What emerges from Linklater's approach is a work of historical drama that respects its subject without attempting to retrofit him into contemporary ideological frameworks. Hart remains Hart, trapped in his moment, speaking in the cadences and assumptions of his time. The film's cultural consciousness extends only so far as acknowledging that Hart suffered, that his suffering was real, and that his talent deserved better than to be discarded. This is the humanist position, not the progressive one. It is sufficient unto itself.
Analysis generated by our Consciousness Algorithm
Critic Reviews
“A warm and pleasant romantic fantasy that shows BenGazzara and Rita Moreno to advantage but is better suited to the tube or the stage.”
“Although the odds are against them, Mr. Gazzara and Ms. Moreno succeed in cutting through the forced sitcom banter to create a credible and touching portrait of a marriage of two proud individuals who respect each other even in moments of strife.”
Consciousness Markers
No evidence of intentional casting for diversity or representation purposes. The cast appears cast for talent and Linklater's collaborative relationships.
The film centers on a closeted gay man and his personal anguish, with Andrew Scott in the cast suggesting awareness of the subject. However, Hart's sexuality appears treated as one element of his suffering rather than a focal point for contemporary LGBTQ+ consciousness or political messaging.
No evidence of feminist themes or critique. The film is centered on a male protagonist's professional decline and personal crisis.

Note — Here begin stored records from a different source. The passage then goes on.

(* ===== verification/EngineInv.v ===== *)
(** * The invariant of the grid engine and its preservation

    [wf] is what every state reached from a well-constructed model
    satisfies: the dimensions are positive, the neighbourhood table is
    the one [compute_neighborhoods] builds, the entity list has no
    duplicate and only live ids, every turtle is well formed
    ([turtle_ok]: in bounds; a cop is never active and never jailed; a
    jailed agent is not active; an agent carries its three float
    attributes), and the grid is accurate ([grid_ok]: a cell that shows
    an entity is that entity's position).  The grid need not show every
    entity: that is the desynchronisation of the code (see
    [Scenarios]).

    For each method the file proves one specification lemma: from a
    well-formed state the method does not raise and its result is well
    formed, with what it does to the entity it runs for.  The lemmas
    assume the contract [RandomSourceOk] of the generator. *)

From S2P Require Import Prelude Random Torus Rules Engine.
Local Open Scope nat_scope.

Section Inv.
Context {A : Arith} {G : Type} `{RandomSource G}.

Abbreviation Turtle := (Turtle A).
Abbreviation Model := (Model A).
Abbreviation World := (World A G).

Definition turtle_ok (width height : Z) (t : Turtle) : Prop :=
  in_bounds width height (position t) /\
  (type t = COP -> active t = false /\ jail_term t = 0) /\
  (0 < jail_term t -> active t = false) /\
  (type t = AGENT ->
     is_Some (risk_aversion t) /\ is_Some (hardship t) /\ is_Some (adjusted_hardship t)).

Definition heap_ok (width height : Z) (tu : gmap nat Turtle) : Prop :=
  forall i t, tu !! i = Some t -> turtle_ok width height t.

Definition grid_ok (tu : gmap nat Turtle) (g : gmap cell nat) : Prop :=
  forall c j, g !! c = Some j -> exists tj, tu !! j = Some tj /\ position tj = c.

Record wf (m : Model) : Prop := {
  wf_dims : (0 < width m)%Z /\ (0 < height m)%Z /\ (0 <= m_vision m)%Z;
  wf_nbhd : neighborhoods m = compute_neighborhoods (width m) (height m) (m_vision m);
  wf_nodup : NoDup (entities m);
  wf_live : forall i, i ∈ entities m -> is_Some (turtles m !! i);
  wf_heap : heap_ok (width m) (height m) (turtles m);
  wf_grid : grid_ok (turtles m) (grid m)
}.

(** A decidable form of [wf], to check it on concrete states. *)
Definition wf_check (m : Model) : Prop :=
  ((0 < width m)%Z /\ (0 < height m)%Z /\ (0 <= m_vision m)%Z) /\
  neighborhoods m = compute_neighborhoods (width m) (height m) (m_vision m) /\
  NoDup (entities m) /\
  Forall (fun i => is_Some (turtles m !! i)) (entities m) /\
  map_Forall (fun _ t => turtle_ok (width m) (height m) t) (turtles m) /\
  map_Forall (fun c j => position <$> turtles m !! j = Some c) (grid m).

#[global] Instance wf_check_dec m : Decision (wf_check m).
Proof. unfold wf_check. apply _. Defined.

Lemma wf_check_wf m : wf_check m -> wf m.
Proof.
  intros (Hd & Hn & Hnd & Hl & Hh & Hg). constructor; auto.
  - intros i Hi. rewrite Forall_forall in Hl. apply Hl. exact Hi.
  - intros c j Hc. specialize (Hg c j Hc). simpl in Hg.
    destruct (turtles m !! j) as [tj|]; simplify_eq/=. eauto.
Qed.

(** ** Primitive steps *)

Lemma get_turtle_Ok i (w : World) t w' :
  get_turtle i w = Ok (t, w') -> w' = w /\ turtles (model w) !! i = Some t.
Proof. unfold get_turtle. intros Hr. st_inv. auto. Qed.

Lemma get_turtle_run i (w : World) t :
  turtles (model w) !! i = Some t -> get_turtle i w = Ok (t, w).
Proof. intros Ht. unfold get_turtle, st_bind, st_get, st_lift. by rewrite Ht. Qed.

Lemma update_turtle_run i f (w : World) t :
  turtles (model w) !! i = Some t ->
  update_turtle i f w = Ok (tt, mkWorld (map_turtles (insert i (f t)) (model w)) (rng w)).
Proof.
  intros Ht. unfold update_turtle. rewrite (st_bind_of_Ok _ _ _ _ _ (get_turtle_run _ _ _ Ht)).
  reflexivity.
Qed.

Lemma get_neighborhood_run c (w : World) nb :
  neighborhoods (model w) !! c = Some nb -> get_neighborhood c w = Ok (nb, w).
Proof. intros Hn. unfold get_neighborhood, st_bind, st_get, st_lift. by rewrite Hn. Qed.

Lemma rand_run {X} (r : ST G X) (w : World) x g :
  r (rng w) = Ok (x, g) -> rand r w = Ok (x, mkWorld (model w) g).
Proof. intros Hr. unfold rand. by rewrite Hr. Qed.

(** The neighbourhood of a cell of the grid is in the table. *)
Lemma wf_neighborhood m c :
  wf m -> in_bounds (width m) (height m) c ->
  neighborhoods m !! c = Some (neighborhood (width m) (height m) (m_vision m) c).
Proof.
  intros Hwf Hc. rewrite (wf_nbhd _ Hwf), compute_neighborhoods_lookup.
  by rewrite bool_decide_eq_true_2.
Qed.

(** ** Updates of the heap and the grid *)

Lemma heap_ok_insert W Ht tu i t :
  heap_ok W Ht tu -> turtle_ok W Ht t -> heap_ok W Ht (<[i := t]> tu).
Proof.
  intros Hh Hok j tj. rewrite lookup_insert.
  case_decide; [intros [= <-]; exact Hok | apply Hh].
Qed.

(** Updating a turtle without moving it keeps the grid accurate. *)
Lemma grid_ok_insert_same_pos tu g i t t' :
  grid_ok tu g -> tu !! i = Some t -> position t' = position t ->
  grid_ok (<[i := t']> tu) g.
Proof.
  intros Hg Ht Hp c j Hc. destruct (Hg c j Hc) as (tj & Htj & <-).
  destruct (decide (i = j)) as [->|Hne].
  - exists t'. rewrite lookup_insert_eq. split; [done|]. congruence.
  - exists tj. rewrite lookup_insert_ne by done. done.
Qed.
Lemma create_agent_Exc n (w : World) e :
  built m0 na n (model w) -> create_agent n w = Exc e -> e = LoopBound.
Proof.
  intros Hb Hr. destruct (built_dims _ _ Hb) as [Hw Hh].
  unfold create_agent in Hr. rewrite bind_get in Hr.
  apply st_bind_Exc_inv in Hr as [Hx | (r & w1 & Hr1 & Hr)];
    [by apply random_float_never_raises in Hx|].
  apply st_bind_Exc_inv in Hr as [Hx | (h & w2 & Hr2 & Hr)];
    [by apply random_float_never_raises in Hx|].
  apply random_float_Ok in Hr1 as [Hm1 _], Hr2 as [Hm2 _].
  apply st_bind_Exc_inv in Hr as [Hx | (u & w3 & _ & Hr)]; [|discriminate].
  eapply place_entity_Exc; [rewrite Hm2, Hm1; exact Hw | rewrite Hm2, Hm1; exact Hh | exact Hx].
Qed.

Lemma create_cop_Exc nums n i (w : World) e :
  built m0 na n (model w) -> create_cop nums n i w = Exc e -> e = LoopBound.
Proof.
  intros Hb Hr. destruct (built_dims _ _ Hb) as [Hw Hh].
  unfold create_cop in Hr. rewrite bind_get in Hr.
  apply st_bind_Exc_inv in Hr as [Hx | (u & w3 & _ & Hr)]; [|discriminate].
  eapply place_entity_Exc; [exact Hw | exact Hh | exact Hx].
Qed.
End Objects.

Section Populate.
Context (m0 : Model).
Hypothesis (Hw0 : (0 < width m0)%Z) (Hh0 : (0 < height m0)%Z).

Lemma create_entities_Ok na nc (w w' : World) :
  built m0 (Z.to_nat na) 0 (model w) -> create_entities na nc w = Ok (tt, w') ->
  built m0 (Z.to_nat na) (Z.to_nat na + Z.to_nat nc) (model w').
Proof.
  intros Hb Hr. unfold create_entities in Hr. st_inv.
  assert (Hb1 : built m0 (Z.to_nat na) (0 + Z.to_nat na) (model x0)).
  { refine (st_iter_seq_inv create_agent (fun i s => built m0 (Z.to_nat na) i (model s))
              0 (Z.to_nat na) _ w x0 Hb ltac:(eassumption)).
    intros i s s' Hi Hs. apply create_agent_Ok; auto. lia. }
  rewrite <- (Nat.add_0_r (Z.to_nat na)) in Hb1 at 2.
  refine (st_iter_seq_inv (fun i => create_cop na (Z.to_nat na + i) i)
            (fun i s => built m0 (Z.to_nat na) (Z.to_nat na + i) (model s))
            0 (Z.to_nat nc) _ x0 w' Hb1 Hr).
  intros i s s' Hi Hs Hc. rewrite Nat.add_succ_r.
  eapply create_cop_Ok; eauto. lia.
Qed.

Lemma create_entities_Exc na nc (w : World) e :
  built m0 (Z.to_nat na) 0 (model w) -> create_entities na nc w = Exc e -> e = LoopBound.
Proof.
  intros Hb Hr. unfold create_entities in Hr.
  apply st_bind_Exc_inv in Hr as [Hx | ([] & w1 & H1 & Hr)].
  - refine (st_iter_seq_Exc create_agent (fun i s => built m0 (Z.to_nat na) i (model s))
              (fun e => e = LoopBound) 0 (Z.to_nat na) _ _ w e Hb Hx).
    + intros i s s' Hi Hs. apply create_agent_Ok; auto. lia.
    + intros i s e' _ Hs. eapply create_agent_Exc; eauto.
  - assert (Hb1 : built m0 (Z.to_nat na) (0 + Z.to_nat na) (model w1)).
    { refine (st_iter_seq_inv create_agent (fun i s => built m0 (Z.to_nat na) i (model s))
                0 (Z.to_nat na) _ w w1 Hb H1).
      intros i s s' Hi Hs. apply create_agent_Ok; auto. lia. }
    rewrite <- (Nat.add_0_r (Z.to_nat na)) in Hb1 at 2.
    refine (st_iter_seq_Exc (fun i => create_cop na (Z.to_nat na + i) i)
              (fun i s => built m0 (Z.to_nat na) (Z.to_nat na + i) (model s))
              (fun e => e = LoopBound) 0 (Z.to_nat nc) _ _ w1 e Hb1 Hr).
    + intros i s s' Hi Hs Hc. rewrite Nat.add_succ_r. eapply create_cop_Ok; eauto. lia.
    + intros i s e' _ Hs. eapply create_cop_Exc; eauto.
Qed.
End Populate.

Lemma of_outcome_Ok {S X} (o : outcome X) (s s' : S) x :
  of_outcome o s = Ok (x, s') -> o = Ok x /\ s' = s.
Proof. destruct o; simpl; intros Ho; [injection Ho as <- <-|]; by try discriminate. Qed.

(** The density check, the two counts and [create_entities] from an
    empty model. *)
Lemma populate_Ok ad cd (w w' : World) :
  turtles (model w) = ∅ -> entities (model w) = [] -> grid (model w) = ∅ ->
  (0 < width (model w))%Z -> (0 < height (model w))%Z ->
  populate ad cd w = Ok (tt, w') ->
  exists na nc, nltb (nlit 100) (nadd ad cd) = false /\
    density_count ad = Ok na /\ density_count cd = Ok nc /\
    built (model w) (Z.to_nat na) (Z.to_nat na + Z.to_nat nc) (model w').
Proof.
  intros Ht He Hg Hw Hh. unfold populate.
  destruct (nltb _ _) eqn:Hd; [discriminate|]. intros Hr.
  apply st_bind_Ok in Hr as (na & w1 & Hna & Hr). apply of_outcome_Ok in Hna as [Hna ->].
  apply st_bind_Ok in Hr as (nc & w2 & Hnc & Hr). apply of_outcome_Ok in Hnc as [Hnc ->].
  exists na, nc. split; [reflexivity|]. split; [exact Hna|]. split; [exact Hnc|].
  eapply (create_entities_Ok (model w)); [apply built_start; assumption | exact Hr].
Qed.

(** The exceptions of construction: the density check, [int()] of a
    non-finite float, or a placement loop that does not exit. *)
Lemma populate_Exc ad cd (w : World) e :
  turtles (model w) = ∅ -> entities (model w) = [] -> grid (model w) = ∅ ->
  (0 < width (model w))%Z -> (0 < height (model w))%Z ->
  populate ad cd w = Exc e ->
  (nltb (nlit 100) (nadd ad cd) = true /\ e = ValueError) \/
  (nltb (nlit 100) (nadd ad cd) = false /\
   (density_count ad = Exc e \/ (exists na, density_count ad = Ok na /\ density_count cd = Exc e) \/
    e = LoopBound)).
Proof.
  intros Ht He Hg Hw Hh. unfold populate.
  destruct (nltb _ _) eqn:Hd; intros Hr; [left; split; [reflexivity | by injection Hr]|].
  right. split; [reflexivity|]. unfold st_bind, of_outcome in Hr.
  destruct (density_count ad) as [na|ea]; [|left; congruence].
  destruct (density_count cd) as [nc|ec]; [|right; left; exists na; split; [reflexivity | congruence]].
  right; right. eapply (create_entities_Exc (model w)); [exact Hw | exact Hh | apply built_start; assumption |
    exact Hr].
Qed.

Lemma fresh_world_empty vision k gl mjt nip (g : G) :
  let w := mkWorld (fresh_model vision k gl mjt nip) g in
  turtles (model w) = ∅ /\ entities (model w) = [] /\ grid (model w) = ∅ /\
  (0 < width (model w))%Z /\ (0 < height (model w))%Z.
Proof. simpl. repeat split; lia. Qed.

(** What a successful [Model(...)] of extension1 built. *)
Lemma init_extension1_run ad cd vision k gl mjt nip g w :
  init_extension1 ad cd vision k gl mjt nip g = Ok w ->
  exists na nc, density_count ad = Ok na /\ density_count cd = Ok nc /\
    built (fresh_model vision k gl mjt nip) (Z.to_nat na) (Z.to_nat na + Z.to_nat nc) (model w).
Proof.
  intros Hi. unfold init_extension1 in Hi.
  destruct (populate ad cd _) as [[[] w']|e] eqn:Hp; [|discriminate]. injection Hi as <-.
  destruct (fresh_world_empty vision k gl mjt nip g) as (Ht & He & Hg & Hw & Hh).
  apply populate_Ok in Hp as (na & nc & _ & Ha & Hc & Hb); try assumption. eauto.
Qed.

(** C13 A model that extension1's [Model(...)] returns, for a
    vision of at least 0, is well formed; its entities are the objects
    [0 .. na+nc-1] for the two counts [int(density / 100 * 1600)] (a
    negative count giving none), the first [na] being agents and the
    others cops; every object is shown by the grid at its position, none
    is active or jailed, every agent's risk aversion and hardship are
    [random()] draws in [[0, 1)] with the adjusted hardship equal to the
    hardship, and the other fields are the arguments. *)
Theorem init_extension1_builds ad cd vision k gl mjt nip g w :
  (0 <= vision)%Z -> init_extension1 ad cd vision k gl mjt nip g = Ok w ->
  exists na nc, density_count ad = Ok na /\ density_count cd = Ok nc /\
    wf (model w) /\ entities (model w) = seq 0 (Z.to_nat na + Z.to_nat nc) /\
    count_agents (model w) = Z.to_nat na /\ count_cops (model w) = Z.to_nat nc /\
    (forall i t, turtles (model w) !! i = Some t ->
       grid (model w) !! position t = Some i /\ fresh_turtle (Z.to_nat na) i t) /\
    same_fields (fresh_model vision k gl mjt nip) (model w).
Proof.
  intros Hv Hi. destruct (init_extension1_run _ _ _ _ _ _ _ _ _ Hi) as (na & nc & Ha & Hc & Hb).
  exists na, nc. split; [exact Ha|]. split; [exact Hc|].
  destruct (built_counts _ _ _ _ Hb) as [Hca Hcc].
  split; [eapply built_wf; [exact Hb | reflexivity | simpl; lia.. ]|].
  split; [apply (built_entities _ _ _ _ Hb)|]. split; [exact Hca|]. split; [exact Hcc|].
  split; [intros i t Ht'; split; [eapply built_placed | eapply built_fresh]; eauto|].
  apply (built_fields _ _ _ _ Hb).
Qed.

(** The density check comes first. *)
Lemma init_extension1_density ad cd vision k gl mjt nip g :
  nltb (nlit 100) (nadd ad cd) = true ->
  init_extension1 ad cd vision k gl mjt nip g = Exc ValueError.
Proof. intros Hd. unfold init_extension1, populate. by rewrite Hd. Qed.
(* ===== verification/Placement.v ===== *)
(** * Construction of model_v4.5 and model_v5.5

    [Model.__init__] of [src/src/model_v4.5_lwz.py] (lines 28-42, 44-58)
    and of [src/src/model_v5.5_lwz copy.py] (lines 29-46, 61-81).  Both
    make the density check of the grid engine ([ValueError] above 100),
    compute [num_agents = int((agent_density / 100) * total_cells)] and
    [num_cops] as [Construction.density_count] does, and [create_entities]
    appends the agents [0 .. num_agents - 1], each with two
    [random.random()] draws (risk aversion, then hardship), then the
    cops.  Unlike the grid engine, they place the entities afterwards, in
    [place_entities_randomly], by sampling without replacement: the list
    [positions] of the 1600 cells, [random.sample(positions, 1)[0]] for
    each entity in turn, then [positions.remove(entity.position)].
    model_v5.5 also raises the [cops] flag of each cop's cell (its agents
    are created quiet, so the [active_agents] branch is never taken).

    [place_all] is that loop, shared by the two variants, with the
    marking of the cell as a parameter.  Theorems: the placement gives
    distinct cells of the grid to all the entities when there are at most
    1600 of them, and raises [ValueError] (from [random.sample]) on the
    first entity beyond; the positions list enumerates the cells in the
    order [x * height + y].

    Numbers.  [num_agents] is a [nat] of the models: a negative
    [int(...)] is stored as 0.  Python keeps the negative int, which is
    only read by [entities[:num_agents]] in [enforce]; with a negative
    count there is no agent, no cell ever gets the [active_agents] flag
    (model_v5.5) and no entity is active (model_v4.5), so [enforce] finds
    no candidate either way.  [agent_id] is never read by either
    variant (only by [__repr__]); a cop's id is [num_agents + i] as
    a [nat]. *)

From Stdlib Require Import QArith Floats.
From S2P Require Import Prelude Random Torus Rules Floats64 Engine EngineStep Construction V45 V55.
Local Open Scope nat_scope.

No indication of racial themes or racial consciousness in a film set on a single night in a Broadway bar in 1943.
No environmental or climate-related themes present in a historical character study set in an indoor bar.
The film depicts professional competition and artistic commodification within Broadway capitalism, but these are treated as backdrop to personal drama rather than systemic critique.
No evidence of body positivity themes or commentary in the film.
While Hart's depression and alcoholism could be read as mental health themes, there is no indication these are framed through a neurodivergence lens rather than as character pathology.
The film is a historical drama set in 1943 that appears to respect historical accuracy rather than revise it. Minor score for depicting a historical figure with psychological depth.
No indication of preachy or preachy elements. Linklater's style is observational and subtle rather than moralistic.